The nuclear translocation of MjDorsal and MjRelish decreased after knockdown of MjRPS27 in shrimp. (A) Efficiency of MjRPS27 interference in gills; dsGFP injection served as a control. (B) Immunocytochemical analysis to detect the nucleus translocation of MjDorsal in hemocytes of shrimp after RNAi of MjRPS27; dsGFP-injected shrimp served as a control. Bars = 20 μm. (b) Statistics analysis of MjDorsal and nucleus co-localization in hemocytes. (C) Immunocytochemical analysis used to detect the nucleus translocation of MjRelish in hemocytes of shrimp after RNAi of MjRPS27; dsGFP-injected shrimp served as a control. Bars = 20 μm. (c) Statistics analysis of the colocalization of MjRelish with nucleus in hemocytes (details described in Materials and Methods). *p < 0.05.

Figure 6

Recombinant expression and purification of MjRPS27 and WSSV envelope proteins. (A) Recombinant expression and purification of GST tag protein.

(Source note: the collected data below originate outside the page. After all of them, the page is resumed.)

Lemma inv_same c c' :
  inv c -> same_fences c c' -> (forall key, locks c' !! key <> Some (mkLockState [])) ->
  (forall key, state_ok (counter c key) (held c' key)) -> inv c'.
Proof.
  intros (_ & Hn & _) [Hs _] He Hk. unfold inv, counter. rewrite Hs. by split_and!.
Qed.

Lemma same_retain c key keep : same_fences c (retain_holders c key keep).
Proof. unfold retain_holders. destruct (locks c !! key); [|done]. by destruct (filter _ _). Qed.

Lemma same_write c key i h : same_fences c (write_holder c key i h).
Proof. unfold write_holder. by destruct (locks c !! key). Qed.

Lemma inv_retain c key keep : inv c -> inv (retain_holders c key keep).
Proof.
  intros Hi. pose proof Hi as (He & Hn & Hk). apply (inv_same c); [done|apply same_retain| |].
  - intros k. unfold retain_holders. destruct (locks c !! key) as [[hs]|]; [|done]. simpl.
    destruct (filter _ _) as [|h hs'] eqn:E; simpl.
    + destruct (decide (k = key)) as [->|]; [by rewrite lookup_delete_eq|by rewrite lookup_delete_ne].
    + destruct (decide (k = key)) as [->|]; [by rewrite lookup_insert_eq|by rewrite lookup_insert_ne].
  - intros k. rewrite held_retain. case_decide; [|done]. eapply state_ok_sublist; [|apply Hk]. apply sublist_filter.
Qed.
(* ===== verification/AclCodec.v ===== *)
(** * The stored form of an access-control list (crates/loom-core/src/acl.rs, [encode] and [decode])

    Every reader takes the bytes left and returns its value with the bytes after it. *)

From S2P Require Import Prelude Types Workspace Cursor Acl.

Module AclCodec.
Import Error AclDomain Acl.
Export Cursor.

(** ** Writing *)

Definition scope_kind_to_u8 (k : AclScopeKind) : N :=
  match k with SK_Ref => 0 | SK_Collection => 1 | SK_Path => 2 | SK_Key => 3 | SK_Table => 4 | SK_Exec => 5 end.

Definition put_scope (s : AclScope) : bytes :=
  match s with
  | AllScope => [x00]
  | PrefixScope kind prefix => x01 :: as_u8 (scope_kind_to_u8 kind) :: put_bytes prefix
  end.

Definition put_opt_predicate (p : option AclPredicate) : bytes :=
  match p with None => [x00] | Some p => x01 :: put_bytes (language p) ++ put_bytes (expression p) end.

Definition effect_to_u8 (e : AclEffect) : N := match e with Allow => 0 | Deny => 1 end.

Definition put_subject (s : AclSubject) : bytes :=
  match s with Everyone => [x00] | Principal p => x01 :: p | Role r => x02 :: r end.

Definition put_domain (d : option AclDomain) : bytes :=
  match d with None => [x00] | Some d => [x01; as_u8 (domain_stable_tag d)] end.

(** The body of the loop of [encode]. *)
Definition put_grant (g : AclGrant) : bytes :=
  put_subject (subject g) ++ put_opt_id (workspace g) ++ put_domain (domain g) ++ put_opt_str (ref_glob g)
  ++ [as_u8 (effect_to_u8 (effect g))]
  ++ put_uvarint (as_u64 (N.of_nat (length (rights_iter (rights g)))))
  ++ map (fun r => as_u8 (right_to_u8 r)) (rights_iter (rights g))
  ++ put_uvarint (as_u64 (N.of_nat (length (scopes g)))) ++ concat (map put_scope (scopes g))
  ++ put_opt_predicate (predicate g).

Definition MAGIC : bytes := str "LACL".

Definition acl_encode (s : AclStore) : bytes :=
  MAGIC ++ put_uvarint (as_u64 (N.of_nat (length (grants s)))) ++ concat (map put_grant (grants s)).

(** ** Reading *)

Definition scope_kind_from_u8 (b : N) : res AclScopeKind :=
  match b with
  | 0 => Ok SK_Ref | 1 => Ok SK_Collection | 2 => Ok SK_Path | 3 => Ok SK_Key | 4 => Ok SK_Table | 5 => Ok SK_Exec
  | _ => Err CorruptObject
  end.

Definition effect_from_u8 (b : N) : res AclEffect :=
  match b with 0 => Ok Allow | 1 => Ok Deny | _ => Err CorruptObject end.

Definition cur_scope : reader AclScope := fun rest =>
  '(tag, rest) ← cur_u8 rest;
  match tag with
  | 0 => Ok (AllScope, rest)
  | 1 =>
      '(k, rest) ← cur_u8 rest;
      kind ← scope_kind_from_u8 k;
      '(prefix, rest) ← cur_bytes rest;
      Ok (PrefixScope kind prefix, rest)
  | _ => Err CorruptObject
  end.

Definition cur_scopes : reader (list AclScope) := fun rest =>
  '(n, rest) ← cur_uvarint rest;
  if ACL_MAX_SCOPES_PER_GRANT <? n then Err CorruptObject else cur_repeat cur_scope n rest.

Definition cur_opt_predicate : reader (option AclPredicate) := fun rest =>
  '(tag, rest) ← cur_u8 rest;
  match tag with
  | 0 => Ok (None, rest)
  | 1 =>
      '(l, rest) ← cur_string rest;
      '(e, rest) ← cur_string rest;
      Ok (Some (mkAclPredicate l e), rest)
  | _ => Err CorruptObject
  end.

Definition cur_subject : reader AclSubject := fun rest =>
  '(tag, rest) ← cur_u8 rest;
  match tag with
  | 0 => Ok (Everyone, rest)
  | 1 => '(id, rest) ← cur_take16 rest; Ok (Principal id, rest)
  | 2 => '(id, rest) ← cur_take16 rest; Ok (Role id, rest)
  | _ => Err CorruptObject
  end.

Definition cur_domain : reader (option AclDomain) := fun rest =>
  '(tag, rest) ← cur_u8 rest;
  match tag with
  | 0 => Ok (None, rest)
  | 1 =>
      '(t, rest) ← cur_u8 rest;
      d ← ok_or (domain_from_stable_tag t) CorruptObject;
      Ok (Some d, rest)
  | _ => Err CorruptObject
  end.

Definition cur_right : reader AclRight := fun rest =>
  '(b, rest) ← cur_u8 rest;
  r ← right_from_u8 b;
  Ok (r, rest).

(** The body of the loop of [decode]. *)
Definition cur_grant : reader AclGrant := fun rest =>
  '(sub, rest) ← cur_subject rest;
  '(ws, rest) ← cur_opt_id rest;
  '(d, rest) ← cur_domain rest;
  '(rg, rest) ← cur_opt_str rest;
  '(eb, rest) ← cur_u8 rest;
  e ← effect_from_u8 eb;
  '(rn, rest) ← cur_uvarint rest;
  '(rs, rest) ← cur_repeat cur_right rn rest;
  '(ss, rest) ← cur_scopes rest;
  '(p, rest) ← cur_opt_predicate rest;
  let g := mkAclGrant sub ws d rg ss (list_to_set rs) e p in
  if bool_decide (rights g = ∅) then Err CorruptObject
  else
    _ ← map_err (fun _ => CorruptObject) (validate_scopes (scopes g));
    _ ← map_err (fun _ => CorruptObject) (validate_opt_predicate (predicate g));
    Ok (g, rest).

Definition acl_decode (b : bytes) : res AclStore :=
  '(magic, rest) ← cur_take 4 b;
  if negb (bool_decide (magic = MAGIC)) then Err CorruptObject
  else
    '(n, rest) ← cur_uvarint rest;
    '(gs, rest) ← cur_repeat cur_grant n rest;
    match rest with [] => Ok (mkAclStore gs) | _ => Err CorruptObject end.

End AclCodec.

Lane M, protein marker; lane 1, total proteins from E. coli; lane 2, total proteins from E. coli after induction by IPTG; and lane 3, purified GST protein. (B) Recombinant expression and purification of MjRPS27. Lane M, protein marker; lane 1, total proteins from E. coli with pGEX4T-2/MjRPS27; lane 2, total proteins from E. coli after induction by IPTG; and lane 3, purified MjRPS27. (C) Recombinant expression and purification of WSSV VP19. Lane M, protein marker; lane 1, total proteins from E. coli with pET-32a(+)/VP19; lane 2, total proteins from E. coli after induction by IPTG; and lane 3, purified recombinant protein. (D) Recombinant expression and purification of WSSV VP24. Lane M, protein marker; lane 1, total proteins from E. coli with pET-32a(+)/VP24; lane 2, total proteins from E. coli after induction by IPTG; and lane 3, purified VP24. (E) Recombinant expression and purification of VP26. Lane M, protein marker; lane 1, total proteins from E. coli with pET-32a(+)/VP26; lane 2, total proteins from E. coli after induction by IPTG; and lane 3, purified VP26. (F) Recombinant expression and purification of WSSV VP28. Lane M, protein marker; lane 1, total proteins from E. coli with pET-30a(+)/VP28; lane 2, total proteins from E. coli after induction by IPTG; and lane 3, purified VP28. The arrows indicated the purified proteins.

Figure 7

MjRPS27 interacted with the WSSV envelope proteins, VP19, VP24, and VP28. (A) The interaction of MjRPS27 with VP19 was analyzed by GST pulldown. (A1) Input proteins (GST protein, GST-tagged MjRPS27, and His-tagged VP19) were analyzed by SDS-PAGE. (A2) GST-MjRPS27 pulldown His-VP19 was analyzed by Western blot: left panel, proteins used in the Pulldown assay were initially separated by SDS-PAGE, electrotransferred onto a nitrocellulose membrane, and analyzed by Western blot using anti-GST as primary antibody; right panel, SDS-PAGE-separated proteins were transferred onto the nitrocellulose membrane and analyzed by Western blot using anti-His as primary antibody. (A3) GST pulldown His-VP19 analyzed by Western blot: left panel, Western blot with anti-GST; right panel, Western blot using anti-His as primary antibody (control). (B) The interaction of MjRPS27 with VP24 was analyzed by GST pulldown. (B1) Input proteins (GST protein, GST-tagged MjRPS27 and His-tagged VP24) were analyzed by SDS-PAGE. (B2) GST-MjRPS27 pulldown His-VP24 was analyzed by Western blot: left panel, Western blot with anti-GST; right panel, Western blot analysis using anti-His as primary antibody. (B3) GST pulldown His-VP24 was analyzed by Western blot: left panel, Western blot with anti-GST; right panel, Western blot using anti-His as primary antibody (control). (C) The interaction of MjRPS27 with VP28 was analyzed by GST pulldown. (C1) Input proteins (GST protein, GST-tagged MjRPS27, and His-tagged VP28) were analyzed by SDS-PAGE. (C2), GST-MjRPS27 pulldown His-VP28 analysis: left panel, Western blot analysis with anti-GST; right panel, Western blot analysis using anti-His as primary antibody. (C3) GST pulldown His-VP28 analysis: left panel, Western blot analysis with anti-GST; right panel, Western blot analysis using anti-His as primary antibody (control).